Andriy promised Valeria that he would buy her a suitable wedding ring once the war was over.
But on May 7, the man died while carrying out a combat mission in the region.
“People talk about the feeling they have when a loved one dies, but I never felt anything like that,” Valeria explained.
“Actually, the day Andriy was killed [antes de recibir la noticia de su muerte] I was in a good mood. She had just married me and I was in love.”
When she found out about her husband’s death, she didn’t cry, but kept it all inside, she said.
“There, in Azovstal, a day was as if it were a year.
“First I was a girlfriend, the next day I was a wife and the next day I became a… I’m afraid to even say the word.”
Prisoners of war
In early May 2022, thousands of Ukrainians who took refuge in the Azovstal steel plant and managed to survive without food and medicine for 80 days needed to be evacuated immediately.

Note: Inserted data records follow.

(** * AI for Grandmas: the generative card art engine and the share-image renderer

    A shallow embedding of [CardArt] (hash, seeded generator, palettes, the
    six pattern functions and [generate]) and of [CardImage] ([wrapText],
    the body layout of [generate], [shareCardImage]).

    Conventions of the embedding.
    - A JavaScript string is the list of its UTF-16 code units ([jsstring]);
      [charCodeAt] is list indexing and [+] is list concatenation.  Markup
      produced by the engine is plain ASCII and is kept as a [string].
    - A JavaScript Number that holds an integer is a [Z]; every integer
      computed by [hash] and by the generator stays far below 2^53, so the
      double arithmetic of the source is exact there.  Other Numbers are
      exact rationals ([Q]): the rounding of IEEE doubles is not modelled.
    - The closure returned by [seededRandom] owns one mutable variable [s];
      a pattern function that receives it is a program over one effect,
      "call rand" ([Prog]). *)

From Stdlib Require Import ZArith QArith Qround Qabs Lia List String Ascii.
From Stdlib Require Import DecimalString.
From stdpp Require Import base list.

Local Open Scope Z_scope.

(** ** Code units and 32-bit integers *)

Definition jsstring := list Z.

(** Code units of an ASCII literal. *)
Definition units (s : string) : jsstring :=
  map (fun a => Z.of_nat (nat_of_ascii a)) (list_ascii_of_string s).

(** ToInt32 of ECMAScript, on an integer-valued Number. *)
Definition ToInt32 (z : Z) : Z := (z + 2 ^ 31) mod 2 ^ 32 - 2 ^ 31.

(** [a << n] on Numbers: both the operand and the result are int32. *)
Definition shl32 (a n : Z) : Z := ToInt32 (Z.shiftl (ToInt32 a) n).

(** [x | 0]. *)
Definition or0 (x : Z) : Z := Z.lor (ToInt32 x) 0.

Module CardArt.

(** ** hash *)

(** Loop body: [h = ((h << 5) - h + str.charCodeAt(i)) | 0]. *)
Definition hash_step (h c : Z) : Z := or0 (shl32 h 5 - h + c).

Definition hash (str : jsstring) : Z := Z.abs (fold_left hash_step str 0).

(** The recurrence in the words of the specification: [h <- h*31 + charCode],
    wrapped to the signed 32-bit range, absolute value at the end. *)
Definition hash_spec (str : jsstring) : Z :=
  Z.abs (fold_left (fun h c => ToInt32 (h * 31 + c)) str 0).

(** [const seed = hash(title + type)] in [generate]. *)
Definition generate_seed (title type : jsstring) : Z := hash (title ++ type).

(** ** seededRandom *)

(** The assignment [s = (s * 16807 + 0) % 2147483647]; [%] truncates
    towards zero. *)
Definition lcg_next (s : Z) : Z := Z.rem (s * 16807 + 0) 2147483647.

(** The returned expression [(s - 1) / 2147483646]. *)
Definition lcg_out (s : Z) : Q := (inject_Z (s - 1) / inject_Z 2147483646)%Q.

(** One call of the closure: new value of [s] and the returned Number. *)
Definition rand_call (s : Z) : Q * Z :=
  let s' := lcg_next s in (lcg_out s', s').

(** Value of [s] after [n] calls of a closure made by [seededRandom seed]. *)
Fixpoint lcg_state (seed : Z) (n : nat) : Z :=
  match n with
  | O => seed
  | S n' => lcg_next (lcg_state seed n')
  end.

(** The Number returned by call number [n] (counting from 0). *)
Definition lcg_draw (seed : Z) (n : nat) : Q := lcg_out (lcg_state seed (S n)).

(** ** Numbers and strings of the markup *)

Local Coercion inject_Z : Z >-> Q.

(** [a > b] on Numbers. *)
Definition Qgtb (a b : Q) : bool := negb (Qle_bool a b).

(** [Math.floor]. *)
Definition Math_floor (x : Q) : Z := Qfloor x.

(** [Math.PI]: the exact value of the double 3.141592653589793. *)
Definition Math_PI : Q := 884279719003555 # 281474976710656.

(** The double quote character of the templates. *)
Definition dq : string := String (ascii_of_nat 34) EmptyString.

(** A template literal: its pieces, concatenated. *)
Definition tpl (pieces : list string) : string := String.concat "" pieces.

(** [${n}] for an integer-valued Number. *)
Definition num_str (n : Z) : string := NilZero.string_of_int (Z.to_int n).

Fixpoint zeros (n : nat) : string :=
  match n with
  | O => EmptyString
  | S n' => String "0" (zeros n')
  end.

(** [x.toFixed(f)] (ECMAScript, Number.prototype.toFixed): sign first, then
    the integer [n] nearest to [|x| * 10^f], the larger one on a tie, padded
    to [f + 1] digits and split by the decimal point.  The exponent form used
    from 10^21 on is not modelled: with sines and cosines in [-1, 1] every
    value the engine formats is below 1000. *)
Definition toFixed (x : Q) (f : nat) : string :=
  let sign := if Qgtb 0%Q x then "-"%string else ""%string in
  let n := Qfloor (Qabs x * inject_Z (10 ^ Z.of_nat f) + (1 # 2))%Q in
  let m := num_str n in
  let k := String.length m in
  let m := if (k <=? f)%nat then (zeros (f + 1 - k) ++ m)%string else m in
  let k := String.length m in
  if (f =? 0)%nat then (sign ++ m)%string
  else (sign ++ substring 0 (k - f) m ++ "." ++ substring (k - f) f m)%string.

(** [arr[i]] for an integer-valued Number [i]: [None] is [undefined]. *)
Definition arr_get {A : Type} (arr : list A) (i : Z) : option A :=
  if i <? 0 then None else arr !! Z.to_nat i.

(** [${v}] for a string or [undefined]. *)
Definition str_or_undefined (v : option string) : string :=
  match v with Some s => s | None => "undefined"%string end.

(** [a || b] on strings: [undefined] and the empty string are falsy. *)
Definition or_else (a b : option string) : option string :=
  match a with
  | Some EmptyString | None => b
  | Some _ => a
  end.

(** Number of positions of [s] at which [pat] starts. *)
Fixpoint occurrences (pat s : string) : nat :=
  match s with
  | EmptyString => O
  | String _ s' =>
      ((if String.prefix pat s then 1 else 0) + occurrences pat s')%nat
  end.

(** ** Palettes *)

Definition PALETTES : list (list string) :=
  [ ["#e8734a"; "#f4a261"; "#fef0e4"; "#264653"; "#2a9d8f"];
    ["#6b705c"; "#a5a58d"; "#ffe8d6"; "#cb997e"; "#ddbea9"];
    ["#bc6c25"; "#dda15e"; "#fefae0"; "#606c38"; "#283618"];
    ["#e07a5f"; "#f2cc8f"; "#f4f1de"; "#3d405b"; "#81b29a"];
    ["#d4a373"; "#faedcd"; "#fefae0"; "#e9edc9"; "#ccd5ae"];
    ["#b5838d"; "#e5989b"; "#ffb4a2"; "#ffcdb2"; "#6d6875"];
    ["#7f5539"; "#b08968"; "#ddb892"; "#e6ccb2"; "#ede0d4"];
    ["#588157"; "#a3b18a"; "#dad7cd"; "#344e41"; "#3a5a40"] ]%string.

(** [return PALETTES[h % PALETTES.length]]. *)
Definition getPalette (h : Z) : option (list string) :=
  arr_get PALETTES (Z.rem h (Z.of_nat (length PALETTES))).

(** ** Programs that call [rand] *)

Inductive Prog (A : Type) : Type :=
| Ret (a : A)
| Rand (k : Q -> Prog A).
Arguments Ret {A} a.
Arguments Rand {A} k.

Fixpoint bind {A B : Type} (m : Prog A) (f : A -> Prog B) : Prog B :=
  match m with
  | Ret a => f a
  | Rand k => Rand (fun u => bind (k u) f)
  end.

(** The call [rand()]. *)
Definition rand : Prog Q := Rand Ret.

Notation "x <- m ;; k" := (bind m (fun x => k))
  (at level 100, m at next level, right associativity).

(** Running a program against the closure variable [s]. *)
Fixpoint run {A : Type} (m : Prog A) (s : Z) : A * Z :=
  match m with
  | Ret a => (a, s)
  | Rand k => let '(u, s') := rand_call s in run (k u) s'
  end.

(** [for (let x = x0; cond(x); x += step) acc = body(x, acc)], at most
    [fuel] rounds. *)
Fixpoint for_loop {A : Type} (fuel : nat) (x : Z) (cond : Z -> bool) (step : Z)
    (body : Z -> A -> Prog A) (acc : A) : Prog A :=
  match fuel with
  | O => Ret acc
  | S fuel' =>
      if cond x
      then acc' <- body x acc ;; for_loop fuel' (x + step) cond step body acc'
      else Ret acc
  end.

(** [palette[Math.floor(rand() * palette.length)]], given the draw. *)
Definition pick (palette : list string) (u : Q) : string :=
  str_or_undefined
    (arr_get palette (Math_floor (u * inject_Z (Z.of_nat (length palette)))%Q)).

(** The closures alive in the page: one cell per closure made by
    [seededRandom], holding its variable [s]. *)
Abbreviation Store := (list Z).

(** ** The six pattern functions

    Each takes [(rand, palette, w, h)] in the source; the first argument is
    the effect of [Prog].  [Math.sin] and [Math.cos] are those of the
    platform: fixed functions on Numbers. *)

Section Patterns.

Variables Math_sin Math_cos : Q -> Q.

Local Open Scope Q_scope.

(** [<circle cx=".." cy=".." r=".." fill=".." opacity=".."/>], the template
    shared by the blob, dot grid and layered circle patterns. *)
Definition circle_tag (cx cy r : Q) (color : string) (opacity : Q) : string :=
  tpl [ "<circle cx="; dq; toFixed cx 1; dq; " cy="; dq; toFixed cy 1; dq;
        " r="; dq; toFixed r 1; dq; " fill="; dq; color; dq;
        " opacity="; dq; toFixed opacity 2; dq; "/>" ]%string.

(** Pattern 1: gradient blobs with soft circles. *)
Definition blob_count (u : Q) : Z := (3 + Math_floor (u * 3))%Z.

Definition blob_body (palette : list string) (w h : Z) (shapes : string)
    : Prog string :=
  u1 <- rand ;; u2 <- rand ;; u3 <- rand ;; u4 <- rand ;; u5 <- rand ;;
  let cx := u1 * w in
  let cy := u2 * h in
  let r := 40 + u3 * 80 in
  let color := pick palette u4 in
  let opacity := 0.3 + u5 * 0.4 in
  Ret (shapes ++ circle_tag cx cy r color opacity)%string.

Definition blobPattern (palette : list string) (w h : Z) : Prog string :=
  u <- rand ;;
  let count := blob_count u in
  for_loop (Z.to_nat count) 0 (fun i => i <? count)%Z 1
    (fun _ => blob_body palette w h) ""%string.

(** Pattern 2: rotated rectangles and triangles. *)
Definition geo_body (palette : list string) (w h : Z) (shapes : string)
    : Prog string :=
  u1 <- rand ;; u2 <- rand ;; u3 <- rand ;; u4 <- rand ;; u5 <- rand ;;
  u6 <- rand ;; u7 <- rand ;;
  let x := u1 * w in
  let y := u2 * h in
  let size := 30 + u3 * 60 in
  let color := pick palette u4 in
  let opacity := 0.25 + u5 * 0.4 in
  let rotation := u6 * 360 in
  let transform :=
    tpl [ " transform="; dq; "rotate("; toFixed rotation 0; " ";
          toFixed x 1; " "; toFixed y 1; ")"; dq ]%string in
  if Qgtb u7 0.5 then
    u8 <- rand ;;
    Ret (shapes ++
         tpl [ "<rect x="; dq; toFixed (x - size / 2) 1; dq;
               " y="; dq; toFixed (y - size / 2) 1; dq;
               " width="; dq; toFixed size 1; dq;
               " height="; dq; toFixed size 1; dq;
               " fill="; dq; color; dq;
               " opacity="; dq; toFixed opacity 2; dq; transform;
               " rx="; dq; toFixed (u8 * 8) 1; dq; "/>" ])%string
  else
    let x1 := x in let y1 := y - size / 2 in
    let x2 := x - size / 2 in let y2 := y + size / 2 in
    let x3 := x + size / 2 in let y3 := y + size / 2 in
    Ret (shapes ++
         tpl [ "<polygon points="; dq;
               toFixed x1 1; ","; toFixed y1 1; " ";
               toFixed x2 1; ","; toFixed y2 1; " ";
               toFixed x3 1; ","; toFixed y3 1; dq;
               " fill="; dq; color; dq;
               " opacity="; dq; toFixed opacity 2; dq; transform; "/>" ])%string.

Definition geoPattern (palette : list string) (w h : Z) : Prog string :=
  u <- rand ;;
  let count := (4 + Math_floor (u * 4))%Z in
  for_loop (Z.to_nat count) 0 (fun i => i <? count)%Z 1
    (fun _ => geo_body palette w h) ""%string.

(** Pattern 3: wave lines. *)
Definition wave_point (w : Z) (y amplitude frequency : Q) (x : Z) (d : string)
    : Prog string :=
  u <- rand ;;
  let offset := Math_sin ((x / w) * Math_PI * frequency * 2 + u * 6) * amplitude in
  Ret (d ++ tpl [ " L "; num_str x; " "; toFixed (y + offset) 1 ])%string.

Definition wave_body (palette : list string) (w h lineCount : Z) (i : Z)
    (shapes : string) : Prog string :=
  let y := (h / (lineCount + 1)%Z) * (i + 1)%Z in
  u1 <- rand ;; u2 <- rand ;; u3 <- rand ;; u4 <- rand ;;
  let amplitude := 15 + u1 * 30 in
  let frequency := 1 + u2 * 2 in
  let color := pick palette u3 in
  let strokeWidth := 2 + u4 * 4 in
  d <- for_loop (S (Z.to_nat w)) 0 (fun x => x <=? w)%Z 10
         (wave_point w y amplitude frequency)
         (tpl [ "M 0 "; toFixed y 1 ])%string ;;
  u5 <- rand ;;
  Ret (shapes ++
       tpl [ "<path d="; dq; d; dq; " fill="; dq; "none"; dq;
             " stroke="; dq; color; dq;
             " stroke-width="; dq; toFixed strokeWidth 1; dq;
             " opacity="; dq; toFixed (0.3 + u5 * 0.4) 2; dq;
             " stroke-linecap="; dq; "round"; dq; "/>" ])%string.

Definition wavePattern (palette : list string) (w h : Z) : Prog string :=
  u <- rand ;;
  let lineCount := (3 + Math_floor (u * 4))%Z in
  for_loop (Z.to_nat lineCount) 0 (fun i => i <? lineCount)%Z 1
    (wave_body palette w h lineCount) ""%string.

(** Pattern 4: dot grid.  The two loops advance by [spacing], which is at
    least 24 for every Number the generator can return, so [w] and [h]
    rounds are enough. *)
Definition dot_body (palette : list string) (jitter : Q) (x y : Z)
    (shapes : string) : Prog string :=
  u1 <- rand ;; u2 <- rand ;; u3 <- rand ;; u4 <- rand ;; u5 <- rand ;;
  let jx := x + (u1 - 0.5) * jitter in
  let jy := y + (u2 - 0.5) * jitter in
  let r := 2 + u3 * 6 in
  let color := pick palette u4 in
  let opacity := 0.2 + u5 * 0.5 in
  Ret (shapes ++ circle_tag jx jy r color opacity)%string.

(** The two nested loops of the dot grid, each with its bound on rounds. *)
Definition dot_loops (fuel_x fuel_y : nat) (palette : list string)
    (spacing : Z) (jitter : Q) (w h : Z) : Prog string :=
  for_loop fuel_x spacing (fun x => x <? w)%Z spacing
    (fun x shapes =>
       for_loop fuel_y spacing (fun y => y <? h)%Z spacing
         (fun y => dot_body palette jitter x y) shapes)
    ""%string.

Definition dotGridPattern (palette : list string) (w h : Z) : Prog string :=
  u1 <- rand ;; u2 <- rand ;;
  let spacing := (25 + Math_floor (u1 * 15))%Z in
  let jitter := 5 + u2 * 10 in
  dot_loops (Z.to_nat w) (Z.to_nat h) palette spacing jitter w h.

Initially, civilians were allowed to leave the plant. The soldiers were then taken prisoner by the Russian army.
There were hopes they would be released as part of a prisoner exchange deal.
But after more than two years, thousands of Ukrainian soldiers, including the nearly 900 members of the Azov Brigade, whom many in Ukraine consider national heroes, remain in Russian hands.
Their families stage regular protests to plead with Ukrainian authorities to do more to exchange them.
The process of exchanging prisoners of war is complicated.
Nearly 3,000 Ukrainian prisoners of war have been freed by Russia in prisoner exchanges since the invasion began.
More than 10,000 are believed to remain in Russian custody.
A recent United Nations investigation documented that Ukrainian prisoners of war have been subjected to relentless beatings, electric shocks, rape, sexual violence and mock executions.
Valeria was also held captive for 11 months. She went through torture and abuse, she said. She recently published a book about her time in prison.
The body of her late husband, Andriy, remains at the Azovstal steel plant.
“[Los rusos] They killed and destroyed everything I loved: my city, my friends and my husband“, lament.